Justice Blackmun Papers Released: As I note here, though it's important to remember that public officials are not average citizens, to have respect for their office, it is also important to sometimes keep in mind the more human aspects of their personalities. A public official is not just a machine, but a human personality, and this is both interesting and important in that it affects how s/he serves the public. Therefore, it useful that Justice Blackmun's papers are being released, as agreed upon, five years after his death along with interviews with a former law clerk that were part of an oral history project. Four hours of the interviews were aired over the weekend (a bit too concerned with his retirement), and are accessible with further background materials here.

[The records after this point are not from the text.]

(** [input_is_caller_authored]: src/docgen/InputPolicy.hpp:51-54. *)
Definition input_is_caller_authored (slug : string) : bool := is_one_of slug generate_slugs.

(** [owning_endpoint]: src/docgen/InputPolicy.hpp:61-71. *)
Definition owning_endpoint (slug : string) : string :=
  if String.eqb slug "payslip" then "POST /api/v1/payroll-runs/{id}/payslips/{employee_id}/generate-document"
  else if String.eqb slug "fno_910" || String.eqb slug "fno_300" then "POST /api/v1/tax/filings"
  else if String.eqb slug "hr_order" then "POST /api/v1/hr-orders/{id}/generate-document"
  else if String.eqb slug "labor_contract" then "POST /api/v1/labor-contracts/{id}/generate-document"
  else "".

(** [DerivedAmount]: src/docgen/InputPolicy.hpp:75-107. *)
Record DerivedAmount := mkDerived {
  tiyn_path : string; amount_path : string; words_path : string;
  components : list (string * string); optional_parts : list (string * string)
}.

(** [derived_amount_for]: src/docgen/InputPolicy.hpp:109-125. *)
Definition derived_amount_for (slug : string) : option DerivedAmount :=
  if String.eqb slug "invoice" || String.eqb slug "avr" then
    Some (mkDerived "total_tiyn" "total" "total_words" [] [("vat_tiyn", "vat_amount")])
  else if String.eqb slug "waybill" then Some (mkDerived "total_tiyn" "total" "total_words" [] [])
  else if String.eqb slug "tax_invoice" then
    Some (mkDerived "totals.with_vat_tiyn" "totals.with_vat" "total_words"
            [("totals.amount_tiyn", "totals.amount"); ("totals.vat_tiyn", "totals.vat")] [])
  else None.

(** [editable_fields]: src/docgen/InputPolicy.hpp:131-144. *)
Definition editable_fields (slug : string) : list string :=
  if String.eqb slug "fno_910" || String.eqb slug "fno_300" then ["director"; "accountant"]
  else if String.eqb slug "hr_order" then ["director"; "reason"; "details"]
  else if String.eqb slug "labor_contract" then
    ["work_schedule"; "probation_months"; "employer.director"; "employer.address"; "employee.address"]
  else [].

(** [at_path]: src/docgen/InputPolicy.hpp:148-162. *)
Definition at_path (obj : json) (path : string) : option json := walk obj (keys path).

(** [set_path]: src/docgen/InputPolicy.hpp:165-175. *)
Definition set_path (obj : json) (path : string) (value : json) : outcome json := set_at (keys path) value obj.

(** [Error]: src/api/Validation.hpp:48-52.  A refusal: the field, the code and the message of the 422. *)
Record Error := mkError { field : string; err_code : string; message : string }.

(** [read_tiyn]: src/docgen/InputPolicy.hpp:181-209. *)
Definition read_tiyn (input : json) (path : string) : Error + Z :=
  match at_path input path with
  | None =>
      inl (mkError ("input." +:+ path) "missing"
             ("'" +:+ path +:+ "' is required — money is carried as an integer number of tiyn"))
  | Some (JInt z) =>
      let value := get_ll z in
      if (value <? 0) || (Words.kMaxTiyn <? value) then
        inl (mkError ("input." +:+ path) "out_of_range"
               ("'" +:+ path +:+ "' must be between 0 and " +:+ to_string Words.kMaxTiyn +:+ " tiyn inclusive"))
      else inr value
  | Some _ =>
      inl (mkError ("input." +:+ path) "not_integer" ("'" +:+ path +:+ "' must be an integer number of tiyn"))
  end.

(** [apply_derived_amount]: src/docgen/InputPolicy.hpp:329-343.  The first string of the server that the client sent. *)
Fixpoint overridden (input : json) (paths : list string) : option Error :=
  match paths with
  | [] => None
  | p :: rest =>
      match at_path input p with
      | Some _ =>
          Some (mkError ("input." +:+ p) "not_allowed_override"
                  ("'" +:+ p +:+ "' is formatted by the server from the integer tiyn fields and may not be " +:+
                   "supplied by the client"))
      | None => overridden input rest
      end
  end.

(** [apply_derived_amount]: src/docgen/InputPolicy.hpp:348-355. *)
Fixpoint read_all (input : json) (parts : list (string * string)) : Error + list Z :=
  match parts with
  | [] => inr []
  | c :: rest =>
      match read_tiyn input c.1 with
      | inl e => inl e
      | inr v => match read_all input rest with inl e => inl e | inr vs => inr (v :: vs) end
      end
  end.

(** [apply_derived_amount]: src/docgen/InputPolicy.hpp:366-371.  The breakdown as the refusal prints it. *)
Fixpoint spell_parts (first : bool) (parts : list (string * string)) (vs : list Z) : string :=
  match parts, vs with
  | c :: rest, v :: vs' =>
      (if first then "" else " + ") +:+ c.1 +:+ " (" +:+ to_string v +:+ ")" +:+ spell_parts false rest vs'
  | _, _ => ""
  end.

(** [apply_derived_amount]: src/docgen/InputPolicy.hpp:360-378.  The breakdown gives the total. *)
Definition check_total (d : DerivedAmount) (total : Z) (vs : list Z) : option Error :=
  match components d with
  | [] => None
  | _ =>
      let sum := zsum vs in
      if sum =? total then None
      else Some (mkError ("input." +:+ tiyn_path d) "inconsistent_total"
                   (spell_parts true (components d) vs +:+ " = " +:+ to_string sum +:+
                    " tiyn, which does not equal " +:+ tiyn_path d +:+ " (" +:+ to_string total +:+ ")"))
  end.

(** [apply_derived_amount]: src/docgen/InputPolicy.hpp:382-399.  The optional parts that were sent, none above the total. *)
Fixpoint read_optional (input : json) (d : DerivedAmount) (total : Z) (parts : list (string * string))
    : Error + list (string * Z) :=
  match parts with
  | [] => inr []
  | p :: rest =>
      match at_path input p.1 with
      | None => read_optional input d total rest
      | Some _ =>
          match read_tiyn input p.1 with
          | inl e => inl e
          | inr v =>
              if total <? v then
                inl (mkError ("input." +:+ p.1) "exceeds_total"
                       ("'" +:+ p.1 +:+ "' (" +:+ to_string v +:+ " tiyn) is larger than " +:+ tiyn_path d +:+
                        " (" +:+ to_string total +:+
                        " tiyn) — a part of the amount due cannot exceed the amount due"))
              else match read_optional input d total rest with
                   | inl e => inl e
                   | inr vs => inr ((p.2, v) :: vs)
                   end
          end
      end
  end.

(** [apply_derived_amount]: src/docgen/InputPolicy.hpp:403-406.  Each amount printed at its path. *)
Fixpoint print_all (input : json) (vs : list (string * Z)) : outcome json :=
  match vs with
  | [] => mret input
  | (p, v) :: rest =>
      s ← Format.format_tiyn_ru v;
      input ← set_path input p (JString s);
      print_all input rest
  end.

(** [apply_derived_amount]: src/docgen/InputPolicy.hpp:329-333. *)
Definition server_written (d : DerivedAmount) : list string :=
  amount_path d :: words_path d :: map snd (components d) ++ map snd (optional_parts d).

(** [apply_derived_amount]: src/docgen/InputPolicy.hpp:315-408. *)
Definition apply_derived_amount (slug : string) (input : json) : outcome (Error + json) :=
  match derived_amount_for slug with
  | None => mret (inr input)
  | Some d =>
      match overridden input (server_written d) with
      | Some e => mret (inl e)
      | None =>
          match read_tiyn input (tiyn_path d) with
          | inl e => mret (inl e)
          | inr total =>
              match read_all input (components d) with
              | inl e => mret (inl e)
              | inr vs =>
                  match check_total d total vs with
                  | Some e => mret (inl e)
                  | None =>
                      match read_optional input d total (optional_parts d) with
                      | inl e => mret (inl e)
                      | inr opts =>
                          s ← Format.format_tiyn_ru total;
                          out ← set_path input (amount_path d) (JString s);
                          w ← Words.to_words_ru total;
                          out ← set_path out (words_path d) (JString w);
                          out ← print_all out (zip (map snd (components d)) vs);
                          out ← print_all out opts;
                          mret (inr out)
                      end
                  end
              end
          end
      end
  end.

A modest, shy, hard working, and somewhat tentative individual (he never quite was sure if it would have been better if he went into medicine), Justice Blackmun was an ideal public servant. Others on the bench overshadowed him, but that only made him that much easier to relate to. He is best known for writing Roe v. Wade (and for some, his dissent in Bowers v. Hardwick, now the law of the land), but his career is much richer than that. Over time, his concern for the "little people," average individuals in need of justice truly showed itself. As Justice Blackmun noted "It's their [the people's] Supreme Court." And, in the end, he was their (our) justice.
Good Snack: Hummus ... especially on Ritz Crackers.
Excellent analysis of President Bush by a disheartened Republican can be found here. Putting aside the subject matter of this particular post, the guy in general deserves a regular column in some major magazine. He is consistently excellent, if perhaps a bit too eloquently expansive sometimes. A bit of the William Buckley Jr. disease, perhaps. lol.